Nous avons beau vivre dans des sociétés de plus en plus déprises des traditions, nous nous étonnons encore de certains faits. Par exemple de voir ces mères complices de leurs filles qui s’habillent comme elles, se comportent comme elles et qui en définitive sont plus amies que mère et fille.

Ce « jeunisme » familial sévit d’une drôle de manière en Corée du Sud. Là-bas, des mères se sont mises en tête de réaliser les mêmes interventions que leurs filles. Pourquoi ? Eh bien contrairement à ce que l’on pourrait penser au départ, ce n’est pas par mimétisme puéril mais pour éviter que l’intervention réalisée par la fille soit décelée.

chirurgie esthetique mere fille coree

Avez-vous compris ? C’est une sorte de sacrifice. La mère fait elle aussi une blépharoplastie, une rhinoplastie ou un agrandissement de l’orbite oculaire pour donner le sentiment que la beauté de la fille est en quelque sorte d’origine, naturelle, la mère jouant donc le rôle de preuve.

Cette authentification en « chair et en os » est rendue nécessaire en Corée du Sud car à l’inverse de la chirurgie esthétique en Tunisie, on y réalise des interventions à but purement pratique. Il s’agit, en effet, le plus souvent de modifier son visage pour le rapprocher des canons de beauté qui garantissent que la jeune femme sera repérée par un jeune homme, acceptée par sa belle famille et donc prête à marier.

Tous les coréens ne sont pas dupes

Mais attention, il ne faut pas croire que toute la société coréenne se prête au jeu dans un délire social bien entendu. L’accroissement du nombre de consultations combinées mère-fille a attiré l’attention du web coréen, et les réseaux sociaux s’amusent du phénomène.

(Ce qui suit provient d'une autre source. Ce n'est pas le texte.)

(** C3. With [skip] and [limit] non-negative, each of the three list
    handlers returns the window of its table that skips [skip] rows and
    holds at most [limit] rows, in insertion order and without filtering,
    and leaves the store alone; an omitted [skip] is 0 and an omitted
    [limit] is 10; over fifteen mentors the default listing is the first
    ten. *)
Theorem list_returns_window (db : Store) (skip limit_ : Z) :
  0 <= skip -> 0 <= limit_ ->
  (exists rs, fetch_users (Some skip) (Some limit_) db = (Ok rs, db)
              /\ window skip limit_ (rows (users db)) rs)
  /\ (exists rs, fetch_mentors (Some skip) (Some limit_) db = (Ok rs, db)
                 /\ window skip limit_ (rows (mentors db)) rs)
  /\ (exists rs, fetch_service_providers (Some skip) (Some limit_) db
                 = (Ok rs, db)
                 /\ window skip limit_ (rows (service_providers db)) rs)
  /\ (fetch_users None None = fetch_users (Some 0) (Some 10)
      /\ fetch_users (Some skip) None = fetch_users (Some skip) (Some 10)
      /\ fetch_users None (Some limit_) = fetch_users (Some 0) (Some limit_))
  /\ (fetch_mentors None None = fetch_mentors (Some 0) (Some 10)
      /\ fetch_mentors (Some skip) None = fetch_mentors (Some skip) (Some 10)
      /\ fetch_mentors None (Some limit_)
         = fetch_mentors (Some 0) (Some limit_))
  /\ (fetch_service_providers None None
      = fetch_service_providers (Some 0) (Some 10)
      /\ fetch_service_providers (Some skip) None
         = fetch_service_providers (Some skip) (Some 10)
      /\ fetch_service_providers None (Some limit_)
         = fetch_service_providers (Some 0) (Some limit_))
  /\ (List.length (rows (mentors db)) = 15%nat ->
      fetch_mentors None None db = (Ok (firstn 10 (rows (mentors db))), db)
      /\ List.length (firstn 10 (rows (mentors db))) = 10%nat).
Proof.
  intros Hs Hn.
  repeat match goal with |- _ /\ _ => split end;
    try reflexivity;
    try (apply page_window; assumption).
  intro H15. split.
  - unfold fetch_mentors; simpl default.
    rewrite all_offset_limit by lia. reflexivity.
  - rewrite length_firstn, H15. reflexivity.
Qed.

Lemma list_returns_window_witness :
  0 <= 0 /\ 0 <= 10
  /\ List.length (rows (mentors fifteen_mentors)) = 15%nat
  /\ fetch_mentors None None fifteen_mentors
     = (Ok (map numbered_mentor (seq 1 10)), fifteen_mentors).
Proof.
  assert (H0 : 0 <= 0) by lia.
  assert (H10 : 0 <= 10) by lia.
  assert (H15 : List.length (rows (mentors fifteen_mentors)) = 15%nat)
    by reflexivity.
  split; [exact H0 | split; [exact H10 | split; [exact H15 |]]].
  destruct (list_returns_window fifteen_mentors 0 10 H0 H10)
    as (_ & _ & _ & _ & _ & _ & Hfirst).
  destruct (Hfirst H15) as [E _].
  rewrite E. reflexivity.
Defined.

(* ================================================================== *)
(** ** LIKE on patterns without wildcards *)

Lemma lower_append (a b : string) :
  lower (a ++ b) = (lower a ++ lower b)%string.
Proof.
  induction a as [|c a IH]; simpl; [reflexivity | now rewrite IH].
Qed.

Lemma lower_percent_wrap (x : string) :
  lower (percent_wrap x) = percent_wrap (lower x).
Proof.
  unfold percent_wrap. simpl. now rewrite lower_append.
Qed.

Lemma wildcard_lower_char (c : ascii) :
  wildcard (lower_char c) = wildcard c.
Proof.
  destruct c as [[] [] [] [] [] [] [] []]; reflexivity.
Qed.

Lemma plain_lower (s : string) : plain (lower s) = plain s.
Proof.
  induction s as [|c s IH]; simpl; [reflexivity|].
  now rewrite wildcard_lower_char, IH.
Qed.

Lemma like_pattern_plain (q r : string) :
  plain q = true ->
  like_pattern (q ++ r) = (literally q ++ like_pattern r)%list.
Proof.
  induction q as [|c q IH]; simpl; [reflexivity|].
  intro H. apply andb_true_iff in H. destruct H as [Hc Hq].
  unfold wildcard in Hc. apply negb_true_iff in Hc.
  apply orb_false_iff in Hc. destruct Hc as [Hc Hb].
  apply orb_false_iff in Hc. destruct Hc as [Hp Hu].
  rewrite Hp, Hu, Hb. now rewrite IH.
Qed.

Lemma like_pattern_percent_wrap (q : string) :
  plain q = true ->
  like_pattern (percent_wrap q)
  = AnyString :: (literally q ++ [AnyString])%list.
Proof.
  intro H. unfold percent_wrap.
  change (like_pattern (String percent (q ++ String percent "")))
    with (AnyString :: like_pattern (q ++ String percent "")).
  now rewrite like_pattern_plain.
Qed.

Lemma like_match_any_string (p : list Wild) (s : string) :
  like_match (AnyString :: p) s
  = like_match p s
    || match s with
       | EmptyString => false
       | String _ s' => like_match (AnyString :: p) s'
       end.
Proof. destruct s; reflexivity. Qed.

Lemma like_match_trailing_any (s : string) : like_match [AnyString] s = true.
Proof.
  induction s as [|c s IH]; [reflexivity|].
  rewrite like_match_any_string, IH. apply orb_true_r.
Qed.

Lemma like_match_literally (q s : string) :
  like_match (literally q ++ [AnyString]) s = startswith q s.
Proof.
  revert s. induction q as [|c q IH]; intro s.
  - simpl literally. simpl app. rewrite like_match_trailing_any.
    destruct s; reflexivity.
  - destruct s as [|d s]; [reflexivity|].
    simpl. now rewrite <- IH.
Qed.

Lemma like_match_contains (q s : string) :
  like_match (AnyString :: (literally q ++ [AnyString])%list) s
  = contains q s.
Proof.
  induction s as [|d s IH].
  - rewrite like_match_any_string, like_match_literally. reflexivity.
  - rewrite like_match_any_string, like_match_literally, IH. reflexivity.
Qed.

(** For a query without wildcards, [ilike] with the pattern [%query%] is
    the case-insensitive substring test. *)
Lemma ilike_plain (field q : string) :
  plain q = true ->
  ilike field (percent_wrap q) = contains_ci q field.
Proof.
  intro H. unfold ilike, like, contains_ci.
  rewrite lower_percent_wrap, like_pattern_percent_wrap
    by (now rewrite plain_lower).
  apply like_match_contains.
Qed.

(** [contains] is containment: the needle sits between a prefix and a
    suffix of the haystack. *)
Lemma startswith_iff (n h : string) :
  startswith n h = true <-> exists post, h = (n ++ post)%string.
Proof.
  revert h. induction n as [|c n IH]; intro h; simpl.
  - split; [intros _; now exists h | reflexivity].
  - destruct h as [|d h].
    + split; [discriminate | intros [post H]; discriminate H].
    + rewrite andb_true_iff, Ascii.eqb_eq, IH. split.
      * intros [-> [post ->]]. now exists post.
      * intros [post H]. injection H as -> ->. split; [reflexivity|].
        now exists post.
Qed.

Lemma contains_iff (n h : string) :
  contains n h = true <-> exists pre post, h = (pre ++ n ++ post)%string.
Proof.
  induction h as [|d h IH]; simpl; rewrite orb_true_iff, startswith_iff.
  - split.
    + intros [[post H]|H]; [|discriminate H]. now exists EmptyString, post.
    + intros [[|c pre] [post H]]; [|discriminate H]. left. now exists post.
  - rewrite IH. split.
    + intros [[post H]|[pre [post H]]].
      * now exists EmptyString, post.
      * exists (String d pre), post. simpl. now rewrite H.
    + intros [[|c pre] [post H]].
      * left. now exists post.
      * right. simpl in H. injection H as -> ->. now exists pre, post.
Qed.

(* ================================================================== *)
(** ** Searching *)

Lemma search_mentors_by_expertise_like (q : string) (db : Store) :
  search_mentors_by_expertise q db
  = (found_or_404
       (filter (fun m => ilike (Mentor.expertise m) (percent_wrap q))
          (rows (mentors db))),
     db).
Proof.
  unfold search_mentors_by_expertise, bind. rewrite all_filter_by.
  now destruct (filter _ _).
Qed.

Lemma search_providers_by_service_type_like (q : string) (db : Store) :
  search_providers_by_service_type q db
  = (found_or_404
       (filter
          (fun p => ilike (ServiceProvider.service_type p) (percent_wrap q))
          (rows (service_providers db))),
     db).
Proof.
  unfold search_providers_by_service_type, bind. rewrite all_filter_by.
  now destruct (filter _ _).
Qed.

Lemma filter_ilike_plain {R : Type} (field : R -> string) (q : string)
  (l : list R) :
  plain q = true ->
  filter (fun r => ilike (field r) (percent_wrap q)) l
  = filter (fun r => contains_ci q (field r)) l.
Proof.
  intro H. apply filter_ext. intro r. now apply ilike_plain.
Qed.

Lemma found_or_404_raise {R : Type} (l : list R) (e : Exception) :
  found_or_404 l = Raise e <->
  l = [] /\ e = HTTPException 404 "No mentors found with the given expertise".
Proof.
  destruct l; simpl; split.
  - intro H. injection H as <-. now split.
  - intros [_ ->]. reflexivity.
  - discriminate.
  - intros [H _]. discriminate H.
Qed.

Lemma found_or_404_ok {R : Type} (l : list R) :
  l <> [] -> found_or_404 l = Ok l.
Proof. destruct l; [contradiction | reflexivity]. Qed.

Ce qui est plutôt bon signe. Car même si la société coréenne adore la chirurgie plastique en vertu d’une grosse concurrence entre les individus, ces résistances critiques venues du net, tout comme le fameux Gangnam style de Psy qui évoquait l’inanité de ce goût des apparences de la middle classe coréenne ou à certains égard que le pays soit aussi un importateur de services de santé et donc pas seulement dans un rapport entropique avec cette médecine -toutes ces résistances ou ces prises de recul laissent à penser que la société coréenne n’est pas totalement obnubilée et à d’autres choses à nous offrir et à offrir à ses enfants.